TASK GOAL:
Scan the records below. Copy every line in which the word "value" appears.

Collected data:
________________________________________
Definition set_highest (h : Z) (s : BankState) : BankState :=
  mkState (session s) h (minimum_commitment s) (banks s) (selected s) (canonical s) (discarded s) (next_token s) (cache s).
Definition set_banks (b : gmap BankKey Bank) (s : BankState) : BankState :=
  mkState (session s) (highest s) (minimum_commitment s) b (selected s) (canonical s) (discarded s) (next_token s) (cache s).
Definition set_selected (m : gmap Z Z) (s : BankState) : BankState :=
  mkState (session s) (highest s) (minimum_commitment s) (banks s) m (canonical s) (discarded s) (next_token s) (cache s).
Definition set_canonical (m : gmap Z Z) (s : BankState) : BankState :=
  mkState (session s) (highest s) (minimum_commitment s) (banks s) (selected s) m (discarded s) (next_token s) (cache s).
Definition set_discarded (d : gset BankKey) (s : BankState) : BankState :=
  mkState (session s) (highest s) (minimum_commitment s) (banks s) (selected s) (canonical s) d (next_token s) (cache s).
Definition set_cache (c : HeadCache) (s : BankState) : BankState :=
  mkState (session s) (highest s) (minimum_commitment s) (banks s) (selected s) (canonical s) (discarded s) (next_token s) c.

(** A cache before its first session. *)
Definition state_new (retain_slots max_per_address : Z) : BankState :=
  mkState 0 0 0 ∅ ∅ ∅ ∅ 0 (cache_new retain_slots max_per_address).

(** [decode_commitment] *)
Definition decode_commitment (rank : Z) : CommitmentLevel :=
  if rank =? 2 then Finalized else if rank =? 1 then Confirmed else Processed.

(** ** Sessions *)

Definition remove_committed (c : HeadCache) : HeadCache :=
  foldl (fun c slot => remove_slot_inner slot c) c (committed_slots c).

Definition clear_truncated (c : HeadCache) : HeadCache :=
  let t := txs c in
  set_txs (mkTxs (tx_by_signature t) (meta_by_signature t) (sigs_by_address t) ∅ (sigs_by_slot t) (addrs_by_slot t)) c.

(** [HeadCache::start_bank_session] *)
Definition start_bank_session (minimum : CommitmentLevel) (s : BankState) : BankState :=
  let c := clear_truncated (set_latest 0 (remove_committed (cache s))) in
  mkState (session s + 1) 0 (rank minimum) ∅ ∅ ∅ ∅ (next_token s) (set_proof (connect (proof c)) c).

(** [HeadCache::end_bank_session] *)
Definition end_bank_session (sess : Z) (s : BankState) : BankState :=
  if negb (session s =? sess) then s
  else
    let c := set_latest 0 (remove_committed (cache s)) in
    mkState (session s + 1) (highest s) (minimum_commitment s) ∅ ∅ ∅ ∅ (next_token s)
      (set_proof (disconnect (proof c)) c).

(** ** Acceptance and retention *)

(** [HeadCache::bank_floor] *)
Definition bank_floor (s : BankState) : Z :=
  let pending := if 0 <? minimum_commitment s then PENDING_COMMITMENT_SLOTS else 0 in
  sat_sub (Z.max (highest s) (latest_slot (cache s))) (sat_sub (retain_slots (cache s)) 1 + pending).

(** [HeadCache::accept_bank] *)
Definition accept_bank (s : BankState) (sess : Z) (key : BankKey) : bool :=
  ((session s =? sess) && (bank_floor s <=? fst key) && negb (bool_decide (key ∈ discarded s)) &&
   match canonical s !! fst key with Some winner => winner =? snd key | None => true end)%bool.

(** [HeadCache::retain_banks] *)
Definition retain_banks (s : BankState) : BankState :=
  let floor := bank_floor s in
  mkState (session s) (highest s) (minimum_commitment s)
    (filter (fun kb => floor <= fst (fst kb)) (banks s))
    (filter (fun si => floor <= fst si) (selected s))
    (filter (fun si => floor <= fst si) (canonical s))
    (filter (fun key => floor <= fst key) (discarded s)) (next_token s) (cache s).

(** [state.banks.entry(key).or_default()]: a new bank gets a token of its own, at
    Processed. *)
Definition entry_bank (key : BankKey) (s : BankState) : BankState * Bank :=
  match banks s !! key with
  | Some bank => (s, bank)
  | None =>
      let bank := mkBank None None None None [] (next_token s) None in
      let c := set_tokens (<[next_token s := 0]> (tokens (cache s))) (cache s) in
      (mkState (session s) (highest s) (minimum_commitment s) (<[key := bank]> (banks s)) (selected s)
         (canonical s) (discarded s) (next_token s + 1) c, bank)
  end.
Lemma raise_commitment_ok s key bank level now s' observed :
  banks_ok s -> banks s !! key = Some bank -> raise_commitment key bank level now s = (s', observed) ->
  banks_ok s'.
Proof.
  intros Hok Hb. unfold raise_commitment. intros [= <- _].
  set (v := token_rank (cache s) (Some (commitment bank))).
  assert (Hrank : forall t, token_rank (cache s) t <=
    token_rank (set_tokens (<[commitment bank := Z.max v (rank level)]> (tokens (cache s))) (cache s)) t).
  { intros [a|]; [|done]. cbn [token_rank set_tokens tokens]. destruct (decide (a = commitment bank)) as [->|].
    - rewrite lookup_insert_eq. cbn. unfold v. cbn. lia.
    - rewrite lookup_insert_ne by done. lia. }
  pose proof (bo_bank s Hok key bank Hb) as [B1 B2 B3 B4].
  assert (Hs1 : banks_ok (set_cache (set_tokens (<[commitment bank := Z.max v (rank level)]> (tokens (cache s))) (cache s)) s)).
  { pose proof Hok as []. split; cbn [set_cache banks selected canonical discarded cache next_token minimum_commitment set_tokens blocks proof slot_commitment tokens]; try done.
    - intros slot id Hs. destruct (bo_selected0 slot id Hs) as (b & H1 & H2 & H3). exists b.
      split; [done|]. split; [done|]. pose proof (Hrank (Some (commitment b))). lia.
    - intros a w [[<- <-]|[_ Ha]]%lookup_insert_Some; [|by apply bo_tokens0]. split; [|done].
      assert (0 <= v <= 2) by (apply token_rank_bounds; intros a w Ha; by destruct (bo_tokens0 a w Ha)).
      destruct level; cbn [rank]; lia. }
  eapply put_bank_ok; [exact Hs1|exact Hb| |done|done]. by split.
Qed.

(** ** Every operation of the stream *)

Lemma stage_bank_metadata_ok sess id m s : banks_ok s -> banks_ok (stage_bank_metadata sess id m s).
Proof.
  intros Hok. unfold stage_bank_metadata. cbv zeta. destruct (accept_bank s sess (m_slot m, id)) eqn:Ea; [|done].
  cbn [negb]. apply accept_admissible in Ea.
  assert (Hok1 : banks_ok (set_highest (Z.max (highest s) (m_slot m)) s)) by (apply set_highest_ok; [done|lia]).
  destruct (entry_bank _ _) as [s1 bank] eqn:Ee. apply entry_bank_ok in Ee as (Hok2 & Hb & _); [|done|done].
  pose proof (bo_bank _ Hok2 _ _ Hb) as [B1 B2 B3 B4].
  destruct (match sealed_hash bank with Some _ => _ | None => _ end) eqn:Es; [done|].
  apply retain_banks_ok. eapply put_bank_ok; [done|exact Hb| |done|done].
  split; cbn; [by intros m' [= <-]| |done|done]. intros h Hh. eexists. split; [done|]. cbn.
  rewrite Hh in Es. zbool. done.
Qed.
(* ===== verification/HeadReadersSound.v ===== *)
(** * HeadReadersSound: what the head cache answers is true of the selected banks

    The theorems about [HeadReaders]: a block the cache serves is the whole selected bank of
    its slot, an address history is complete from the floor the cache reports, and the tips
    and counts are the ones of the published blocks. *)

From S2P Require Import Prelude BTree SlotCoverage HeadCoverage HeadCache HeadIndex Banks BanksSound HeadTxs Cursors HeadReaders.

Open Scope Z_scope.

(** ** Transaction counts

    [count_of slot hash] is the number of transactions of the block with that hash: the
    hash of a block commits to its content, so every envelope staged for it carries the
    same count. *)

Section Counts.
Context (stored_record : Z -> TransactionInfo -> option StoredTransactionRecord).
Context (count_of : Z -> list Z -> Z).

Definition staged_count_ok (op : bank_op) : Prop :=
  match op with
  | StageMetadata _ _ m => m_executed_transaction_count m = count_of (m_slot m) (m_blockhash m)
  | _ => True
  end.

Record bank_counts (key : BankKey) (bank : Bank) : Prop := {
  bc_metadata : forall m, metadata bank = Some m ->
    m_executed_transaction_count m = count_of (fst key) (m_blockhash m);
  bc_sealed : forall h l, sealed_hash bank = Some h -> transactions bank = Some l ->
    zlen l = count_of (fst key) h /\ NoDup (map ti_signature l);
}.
________________________________________
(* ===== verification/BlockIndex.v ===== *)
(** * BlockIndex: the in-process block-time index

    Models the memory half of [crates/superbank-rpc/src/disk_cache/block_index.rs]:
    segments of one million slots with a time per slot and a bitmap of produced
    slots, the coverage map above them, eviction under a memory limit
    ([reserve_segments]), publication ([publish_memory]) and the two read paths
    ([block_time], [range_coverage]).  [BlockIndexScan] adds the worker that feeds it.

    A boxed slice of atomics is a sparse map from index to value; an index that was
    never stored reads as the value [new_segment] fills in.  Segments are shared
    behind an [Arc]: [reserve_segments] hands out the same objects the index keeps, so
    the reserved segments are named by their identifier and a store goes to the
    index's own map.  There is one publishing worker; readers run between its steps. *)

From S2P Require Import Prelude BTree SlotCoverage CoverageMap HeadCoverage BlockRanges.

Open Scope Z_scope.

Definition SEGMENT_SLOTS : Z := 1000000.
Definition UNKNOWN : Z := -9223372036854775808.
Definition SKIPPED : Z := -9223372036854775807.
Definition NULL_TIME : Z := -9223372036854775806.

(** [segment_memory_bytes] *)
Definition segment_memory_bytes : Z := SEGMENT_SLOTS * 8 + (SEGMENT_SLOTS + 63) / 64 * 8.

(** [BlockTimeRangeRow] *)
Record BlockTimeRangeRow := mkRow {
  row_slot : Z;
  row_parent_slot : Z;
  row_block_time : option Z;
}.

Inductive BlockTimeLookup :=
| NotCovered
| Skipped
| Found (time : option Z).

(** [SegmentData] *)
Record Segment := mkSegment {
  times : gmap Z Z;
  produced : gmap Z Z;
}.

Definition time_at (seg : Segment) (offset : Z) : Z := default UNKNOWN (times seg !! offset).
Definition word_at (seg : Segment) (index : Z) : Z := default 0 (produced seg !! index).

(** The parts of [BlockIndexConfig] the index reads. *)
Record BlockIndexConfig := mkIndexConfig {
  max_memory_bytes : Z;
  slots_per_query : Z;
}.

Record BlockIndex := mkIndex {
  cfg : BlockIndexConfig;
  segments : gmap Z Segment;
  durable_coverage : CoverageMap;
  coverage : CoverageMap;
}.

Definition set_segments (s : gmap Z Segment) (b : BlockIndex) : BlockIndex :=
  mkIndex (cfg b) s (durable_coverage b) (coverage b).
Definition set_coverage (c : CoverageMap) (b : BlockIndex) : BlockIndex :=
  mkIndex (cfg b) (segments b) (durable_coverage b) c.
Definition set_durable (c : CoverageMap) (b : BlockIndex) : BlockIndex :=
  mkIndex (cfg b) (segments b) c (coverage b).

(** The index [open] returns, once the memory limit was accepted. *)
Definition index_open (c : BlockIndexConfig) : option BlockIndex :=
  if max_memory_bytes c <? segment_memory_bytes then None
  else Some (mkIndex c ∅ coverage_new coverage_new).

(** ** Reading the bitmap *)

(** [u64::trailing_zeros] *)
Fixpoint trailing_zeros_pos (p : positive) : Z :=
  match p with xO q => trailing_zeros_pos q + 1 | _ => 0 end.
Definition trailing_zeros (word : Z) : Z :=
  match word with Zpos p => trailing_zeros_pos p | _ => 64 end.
________________________________________
COMPLETED TASK:
    A boxed slice of atomics is a sparse map from index to value; an index that was
    never stored reads as the value [new_segment] fills in.  Segments are shared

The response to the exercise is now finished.